{¶ 1} Plaintiff, Jeffrey F. Jones, his attorney Richard G. Johnson, and attorney Richard E. Flamm have filed affidavits with the clerk of this court under R.C. 2701.03, seeking the disqualification of Judge Janet R. Burnside from acting on any further proceedings in case No. CV-03-518194 in the Court of Common Pleas of Cuyahoga County.

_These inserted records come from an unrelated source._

(** * Spine Studio: the response sanitizer of the three command-line tools

    Shallow embedding of [bin/spine_analyze.py] (Detect), [bin/spine_refine.py]
    (Refine) and [bin/spine_update_anims.py] (Regenerate animations).

    The three scripts decode JSON with [json.loads] and then work on plain
    Python objects: dicts, lists, strings, numbers, booleans and [None].  The
    embedding keeps that shape: a [value] is a decoded JSON document, Python
    [float]s are the kernel's binary64 numbers, Python [int]s are [Z], a dict
    is an association list in insertion order, and an exception raised inside
    the [try] block is the left injection of a sum. *)

From Stdlib Require Import ZArith List String Ascii Bool Lia Floats.
Import ListNotations.

Set Warnings "-inexact-float,-register-all".

Local Open Scope string_scope.
Local Open Scope Z_scope.

(** ** Python objects *)

Module Py.

(** What [json.loads] builds.  [VDict] lists the items in insertion order;
    [json.loads] never yields two items with one key. *)
Inductive value : Type :=
| VNone
| VBool (b : bool)
| VInt (z : Z)
| VFloat (f : float)
| VStr (s : string)
| VList (l : list value)
| VDict (d : list (string * value)).

(** The exceptions the sanitizing code can raise, by class.  [External] is an
    exception of a collaborator (imaging library, model client, network). *)
Inductive exn : Type :=
| KeyError (k : string)
| TypeError
| AttributeError
| ValueError
| OverflowError
| External (msg : string).

(** A computation that returns an [A] or raises. *)
Definition M (A : Type) : Type := (exn + A)%type.

Definition ret {A} (a : A) : M A := inr a.
Definition raise {A} (e : exn) : M A := inl e.
Definition bind {A B} (c : M A) (k : A -> M B) : M B :=
  match c with
  | inl e => inl e
  | inr a => k a
  end.

Declare Scope py_scope.
Delimit Scope py_scope with py.
Notation "x <- c ;; k" := (bind c (fun x => k))
  (at level 61, c at next level, right associativity) : py_scope.
Notation "' p <- c ;; k" := (bind c (fun x => let p := x in k))
  (at level 61, p pattern, c at next level, right associativity) : py_scope.
Local Open Scope py_scope.

(** [for x in l: ...] where each round yields a new object or raises. *)
Fixpoint mapM {A B} (f : A -> M B) (l : list A) : M (list B) :=
  match l with
  | [] => ret []
  | a :: r => b <- f a ;; bs <- mapM f r ;; ret (b :: bs)
  end.

(** [for x in l: ...] threading an accumulator. *)
Fixpoint foldM {A S} (f : S -> A -> M S) (s : S) (l : list A) : M S :=
  match l with
  | [] => ret s
  | a :: r => s' <- f s a ;; foldM f s' r
  end.

(** *** Dicts *)

Fixpoint dict_get (k : string) (d : list (string * value)) : option value :=
  match d with
  | [] => None
  | (k', v) :: r => if String.eqb k k' then Some v else dict_get k r
  end.

(** [d[k] = v]: an existing key keeps its place, a new key goes last. *)
Fixpoint dict_set (k : string) (v : value) (d : list (string * value))
  : list (string * value) :=
  match d with
  | [] => [(k, v)]
  | (k', v') :: r =>
      if String.eqb k k' then (k, v) :: r else (k', v') :: dict_set k v r
  end.

Definition dict_mem (k : string) (d : list (string * value)) : bool :=
  match dict_get k d with Some _ => true | None => false end.

(** *** Numbers *)

(** [float(n)] for an [int]: the nearest binary64 number, ties to even;
    [OverflowError] when [n] is too large. *)
Definition float_of_int (z : Z) : M float :=
  let f := SF2Prim (binary_normalize prec emax z 0 false) in
  if is_infinity f then raise OverflowError else ret f.

Definition int_of_bool (b : bool) : Z := if b then 1 else 0.

(** Python compares an [int] with a [float] by value, without rounding the
    [int].  [None] when the float is a NaN. *)
Definition int_compare_float (z : Z) (f : float) : option comparison :=
  match Prim2SF f with
  | S754_zero _ => Some (z ?= 0)
  | S754_infinity false => Some Lt
  | S754_infinity true => Some Gt
  | S754_nan => None
  | S754_finite s m e =>
      let v := cond_Zopp s (Zpos m) in
      if 0 <=? e then Some (z ?= v * 2 ^ e) else Some (z * 2 ^ (- e) ?= v)
  end.

(** [a == b] on decoded JSON scalars: numbers (with [bool]) compare by value
    across types, strings with strings, [None] with [None]. *)
Definition py_eq (a b : value) : bool :=
  match a, b with
  | VNone, VNone => true
  | VStr s, VStr t => String.eqb s t
  | VBool x, VBool y => Bool.eqb x y
  | VBool x, VInt z | VInt z, VBool x => Z.eqb (int_of_bool x) z
  | VInt x, VInt y => Z.eqb x y
  | VFloat x, VFloat y => PrimFloat.eqb x y
  | VBool x, VFloat f | VFloat f, VBool x =>
      match int_compare_float (int_of_bool x) f with
      | Some Eq => true
      | _ => false
      end
  | VInt z, VFloat f | VFloat f, VInt z =>
      match int_compare_float z f with
      | Some Eq => true
      | _ => false
      end
  | _, _ => false
  end.

(** [bool(v)] *)
Definition truthy (v : value) : bool :=
  match v with
  | VNone => false
  | VBool b => b
  | VInt z => negb (Z.eqb z 0)
  | VFloat f => negb (PrimFloat.eqb f 0)
  | VStr s => negb (String.eqb s "")
  | VList l => match l with [] => false | _ => true end
  | VDict d => match d with [] => false | _ => true end
  end.

(** [hash(v)] raises [TypeError] on lists and dicts. *)
Definition hashable (v : value) : bool :=
  match v with
  | VList _ | VDict _ => false
  | _ => true
  end.

(** [a is b or a == b], the test a set or a dict applies to a key and a list
    or a dict to an item, after the hashes agree.  Among decoded scalars only
    a NaN differs from itself, and [json.loads] decodes every [NaN] to one
    object, the constant of its module: two decoded NaNs are the same
    object. *)
Definition same_or_eq (a b : value) : bool :=
  match a, b with
  | VFloat x, VFloat y => (is_nan x && is_nan y) || PrimFloat.eqb x y
  | _, _ => py_eq a b
  end.

(** *** Containers *)

(** ['k' in v] *)
Definition py_in (k : string) (v : value) : M bool :=
  match v with
  | VDict d => ret (dict_mem k d)
  | VList l => ret (existsb (py_eq (VStr k)) l)
  | VStr s => ret (match String.index 0 k s with Some _ => true | None => false end)
  | _ => raise TypeError
  end.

{¶ 2} Affiant Jones contends that Judge Burnside has received campaign contributions between 1992 and 2005 totaling “at least $8,300” from the law firm of Baker & Hostetler, L.L.P., which was a defendant in the case until the plaintiff voluntarily dismissed his claims against that party in October 2005. Attorney *1212Flamm — the author of a treatise on judicial disqualification — offers the opinion that a reasonable and objective observer would question the ability of the judge to serve impartially in the case, given her acceptance of large campaign contributions from the Baker firm and her failure to disclose those contributions to the parties.
{¶ 3} The affiants also describe some of the judge’s rulings in the case as arbitrary and capricious, and affiant Jones contends that 93 percent of her substantive rulings in the case have favored the defendants. This alleged favoritism in judicial rulings, coupled with the large campaign contributions to the judge from the defendants, calls the judge’s impartiality into doubt, according to the affiants. They also fault her for failing to explain her refusal to step aside when they raised these concerns in a motion asking her to recuse.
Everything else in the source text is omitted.